» GIVEN RECORDS:
━━━
(** After [store.set(v)] the cell holds [v], whatever it held before. *)
Lemma set_current (key : string) (storageType : StorageType) (v : value) (c : Cell) :
  current (set key storageType v c) = v.
Proof.
  unfold set. destruct (safe_not_equal (current c) v) eqn:E.
  - unfold subscriber. cbn [isInitializing]. destruct (isInitializing c); reflexivity.
  - apply safe_not_equal_false, E.
Qed.

(** [store.set] does not settle the hydration read. *)
Lemma set_keeps_pending (key : string) (storageType : StorageType) (v : value) (c : Cell) :
  pendingGet (set key storageType v c) = pendingGet c.
Proof.
  unfold set. destruct (safe_not_equal (current c) v); [| reflexivity].
  unfold subscriber. cbn [isInitializing]. destruct (isInitializing c); reflexivity.
Qed.

(** Only the continuation of [storage.get] settles the hydration read. *)
Lemma step_keeps_pending (key : string) (storageType : StorageType)
    (c : Cell) (e : PersistentStore_events.Event) :
  e <> PersistentStore_events.GetResolved ->
  pendingGet (PersistentStore_events.step key storageType c e) = pendingGet c.
Proof.
  intros He. destruct e as [v | fn | | changes areaName];
    cbn [PersistentStore_events.step].
  - apply set_keeps_pending.
  - apply set_keeps_pending.
  - destruct He. reflexivity.
  - unfold onChanged. destruct (negb _); [reflexivity |].
    destruct (changes !! key); [| reflexivity].
    cbn [pendingGet]. rewrite set_keeps_pending. reflexivity.
Qed.

Lemma run_keeps_pending (key : string) (storageType : StorageType)
    (events : list PersistentStore_events.Event) :
  Forall (fun e => e <> PersistentStore_events.GetResolved) events ->
  forall c, pendingGet (PersistentStore_events.run key storageType events c) = pendingGet c.
Proof.
  induction 1 as [| e events He _ IH]; intros c; [reflexivity |].
  cbn [PersistentStore_events.run fold_left].
  fold (PersistentStore_events.run key storageType events
          (PersistentStore_events.step key storageType c e)).
  rewrite IH. apply step_keeps_pending, He.
Qed.

(** When the hydration read resolves, the cell takes the record it read,
    if there was one, whatever the cell held. *)
Lemma getResolved_pending (key : string) (storageType : StorageType)
    (c : Cell) (result : option value) :
  pendingGet c = Some result ->
  current (getResolved key storageType c) = default (current c) result
  /\ isInitializing (getResolved key storageType c) = false
  /\ pendingGet (getResolved key storageType c) = None.
Proof.
  intros Hpending. unfold getResolved. rewrite Hpending.
  destruct result as [stored |]; cbn; [rewrite set_current |]; auto.
Qed.

(** C8, as amended. For every cell, whatever local writes and change
    notifications it goes through between its creation and the completion
    of the hydration read: if a local [set] occurs before the read
    completes, the hydration result is not discarded.  When the read
    completes, the in-memory value becomes the stored record if the store
    held one for the key, overwriting the locally written value; only if
    the store held no record does the in-memory value stay what it was
    just before the read completed, which is the locally written value
    when nothing has replaced it since. *)
Theorem hydration_after_local_set (key : string) (storageType : StorageType)
    (initialValue v : value) (storage : ChromeStorage)
    (before after : list PersistentStore_events.Event) :
  Forall (fun e => e <> PersistentStore_events.GetResolved) before ->
  Forall (fun e => e <> PersistentStore_events.GetResolved) after ->
  let created := persistentStore key storageType initialValue storage in
  let written :=
    set key storageType v (PersistentStore_events.run key storageType before created) in
  let latest := PersistentStore_events.run key storageType after written in
  let hydrated := getResolved key storageType latest in
  current written = v
  /\ pendingGet latest = Some (area storageType storage !! key)
  /\ current hydrated = default (current latest) (area storageType storage !! key)
  /\ (after = [] -> current hydrated = default v (area storageType storage !! key))
  /\ isInitializing hydrated = false
  /\ pendingGet hydrated = None.
Proof.
  intros Hbefore Hafter. cbn zeta.
  set (written := set key storageType v _).
  assert (Hcur : current written = v) by apply set_current.
  assert (Hpending :
            pendingGet (PersistentStore_events.run key storageType after written)
            = Some (area storageType storage !! key)).
  { rewrite (run_keeps_pending key storageType after Hafter). unfold written.
    rewrite set_keeps_pending, (run_keeps_pending key storageType before Hbefore).
    reflexivity. }
  destruct (getResolved_pending key storageType _ _ Hpending) as (Hhyd & Hinit & Hnone).
  split; [exact Hcur |]. split; [exact Hpending |]. split; [exact Hhyd |].
  split; [| auto].
  intros ->. cbn [PersistentStore_events.run fold_left] in Hhyd |- *.
  rewrite Hhyd, Hcur. reflexivity.
Qed.

(** A cell that has seen a change notification and then a local [set]
    while the read was pending: the stored record replaces the local
    value. *)
Lemma hydration_after_local_set_witness :
  let created :=
    persistentStore "backend-url" local (VStr "http://default:3000") Scenario.storedUrl in
  let notified := onChanged "backend-url" local Scenario.urlChanged local created in
  let written := set "backend-url" local (VStr "http://typed:3000") notified in
  let hydrated := getResolved "backend-url" local written in
  current written = VStr "http://typed:3000"
  /\ pendingGet written = Some (Some (VStr "http://stored:3000"))
  /\ current hydrated = VStr "http://stored:3000"
  /\ isInitializing hydrated = false
  /\ pendingGet hydrated = None.
Proof.
  destruct (hydration_after_local_set "backend-url" local (VStr "http://default:3000")
              (VStr "http://typed:3000") Scenario.storedUrl
              [PersistentStore_events.Changed Scenario.urlChanged local] [])
    as (Hwritten & Hpending & _ & Hhydrated & Hinit & Hnone).
  - apply List.Forall_cons; [discriminate | apply List.Forall_nil].
  - apply List.Forall_nil.
  - split; [exact Hwritten |]. split; [exact Hpending |].
    split; [exact (Hhydrated eq_refl) |]. split; [exact Hinit | exact Hnone].
Defined.

(** C8, as stated, fails: with a record in the store, the value written
    locally during hydration is replaced by the hydration result. *)
Lemma hydration_overwrites_local_set :
  let created :=
    persistentStore "backend-url" local (VStr "http://default:3000") Scenario.storedUrl in
  let written := set "backend-url" local (VStr "http://typed:3000") created in
  let hydrated := getResolved "backend-url" local written in
  current written = VStr "http://typed:3000"
  /\ current hydrated = VStr "http://stored:3000"
  /\ current hydrated <> VStr "http://typed:3000".
Proof.
  cbn zeta. split; [reflexivity |]. split; [reflexivity |].
  vm_compute. discriminate.
Qed.

End PersistentStore_properties.

(* ===================================================================== *)
(** ** Properties of the quota monitor *)
(* ===================================================================== *)

Module StorageMonitor_properties.

Import StorageMonitor.

(** The bands [checkStorageQuota] assigns: critical from 95 percent, warning
    from 90 percent, ok below 90 percent.  [THRESHOLDS.ok] is never read. *)
Lemma checkStorageQuota_bands (n : Z) :
  exists q,
    checkStorageQuota (BytesInUse n) = Some q
    /\ bytesInUse q = n
    /\ quota q = QUOTA_LIMITS_local
    /\ percentUsed q = (inject_Z n / inject_Z QUOTA_LIMITS_local * 100)%Q
    /\ (status q = critical <-> (95 <= percentUsed q)%Q)
    /\ (status q = warning <-> (90 <= percentUsed q)%Q /\ (percentUsed q < 95)%Q)
    /\ (status q = ok <-> (percentUsed q < 90)%Q).
Proof.
  eexists. split; [reflexivity |]. cbn [bytesInUse quota percentUsed status].
  set (p := (inject_Z n / inject_Z QUOTA_LIMITS_local * 100)%Q).
  split; [reflexivity |]. split; [reflexivity |]. split; [reflexivity |].
  unfold THRESHOLDS_critical, THRESHOLDS_warning.
  pose proof (Qle_bool_iff 95 p) as H95. pose proof (Qle_bool_iff 90 p) as H90.
  destruct (Qle_bool 95 p), (Qle_bool 90 p).
  - assert (95 <= p)%Q by (apply H95; reflexivity).
    repeat split; intros; try discriminate; try lra.
  - assert (95 <= p)%Q by (apply H95; reflexivity).
    repeat split; intros; try discriminate; try lra.
  - assert (90 <= p)%Q by (apply H90; reflexivity).
    assert (~ (95 <= p)%Q) by (intros Hc; apply H95 in Hc; discriminate).
    repeat split; intros; try discriminate; try lra.
  - assert (~ (90 <= p)%Q) by (intros Hc; apply H90 in Hc; discriminate).
    assert (~ (95 <= p)%Q) by (intros Hc; apply H95 in Hc; discriminate).
    repeat split; intros; try discriminate; try lra.
Qed.

(** C6 at 85 percent. With 4456448 of 5242880 bytes in use the percentage
    is 85, inside the documented warning band (80 and above), and the
    band [checkStorageQuota] reports is [ok]. *)
Theorem checkStorageQuota_85_percent :
  exists q,
    checkStorageQuota (BytesInUse 4456448) = Some q
    /\ (percentUsed q == 85)%Q
    /\ (THRESHOLDS_ok <= percentUsed q)%Q
    /\ (percentUsed q < THRESHOLDS_critical)%Q
    /\ status q = ok.
Proof.
  eexists. split; [reflexivity |]. cbn [percentUsed status].
  repeat split; vm_compute; congruence.
Qed.

Lemma insertByCreatedAt_length (b : Bill) (l : list Bill) :
  List.length (insertByCreatedAt b l) = S (List.length l).
Proof.
  induction l as [| b' l IH]; [reflexivity |]. cbn [insertByCreatedAt].
  destruct (createdAt b <=? createdAt b'); cbn [List.length]; [reflexivity |].
  rewrite IH. reflexivity.
Qed.

Lemma sortByCreatedAt_length (l : list Bill) :
  List.length (sortByCreatedAt l) = List.length l.
Proof.
  induction l as [| b l IH]; [reflexivity |].
  cbn [sortByCreatedAt fold_right]. rewrite insertByCreatedAt_length.
  cbn [List.length]. f_equal. exact IH.
Qed.

Lemma resolve_resolved (n : Z) (s : Cleanup) : resolved (resolve n s) <> None.
Proof. unfold resolve. cbn. destruct (resolved s); discriminate. Qed.

(** A delivered notification settles the promise and queues at most one
    further notification, of a shorter list. *)
Lemma subscriber_setQueued (q : StorageQuota) (bytesToFree : Q)
    (v : list Bill) (s : Cleanup) :
  exists s',
    subscriber q bytesToFree setQueued v s = Some s'
    /\ resolved s' <> None
    /\ (subscriber_queue s' = subscriber_queue s
        \/ exists w, subscriber_queue s' = subscriber_queue s ++ [w]
                     /\ (List.length w < List.length v)%nat).
Proof.
  unfold subscriber.
  set (sorted := sortByCreatedAt v).
  set (n := Z.min _ _).
  assert (Hlen : List.length sorted = List.length v) by apply sortByCreatedAt_length.
  destruct (0 <? n) eqn:Hpos.
  - cbn [setQueued]. eexists. split; [reflexivity |].
    split; [apply resolve_resolved |]. right. cbn.
    eexists. split; [reflexivity |].
    apply Z.ltb_lt in Hpos. rewrite List.length_skipn. subst n. lia.
  - eexists. split; [reflexivity |].
    split; [apply resolve_resolved |]. left. reflexivity.
Qed.

(** The delivery loop never runs out of fuel when the one queued list is
    shorter than the fuel. *)
Lemma deliver_total (q : StorageQuota) (bytesToFree : Q) (fuel : nat) :
  forall s,
    (subscriber_queue s = []
     \/ exists v, subscriber_queue s = [v] /\ (List.length v < fuel)%nat) ->
    exists s', deliver q bytesToFree fuel s = Some s'.
Proof.
  induction fuel as [| fuel IH]; intros s [Hq | (v & Hq & Hv)].
  - cbn. rewrite Hq. eauto.
  - lia.
  - cbn. rewrite Hq. eauto.
  - cbn [deliver]. rewrite Hq.
    destruct (subscriber_setQueued q bytesToFree v
                {| bills := bills s; subscriber_queue := [];
                   billsToRemove := billsToRemove s; resolved := resolved s |})
      as (s' & -> & _ & Hqueue).
    apply IH. cbn in Hqueue. destruct Hqueue as [-> | (w & -> & Hw)].
    + left. reflexivity.
    + right. exists w. split; [reflexivity | lia].
Qed.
━━━
» WHAT YOU NEED TO DO: Nothing but the lines above from the one containing "Lemma set_current (key" through the one containing "(** [store.set] does" should appear in the answer, each repeated exactly.

» SOLUTION TO THE EXERCISE:
Lemma set_current (key : string) (storageType : StorageType) (v : value) (c : Cell) :
  current (set key storageType v c) = v.
Proof.
  unfold set. destruct (safe_not_equal (current c) v) eqn:E.
  - unfold subscriber. cbn [isInitializing]. destruct (isInitializing c); reflexivity.
  - apply safe_not_equal_false, E.
Qed.

(** [store.set] does not settle the hydration read. *)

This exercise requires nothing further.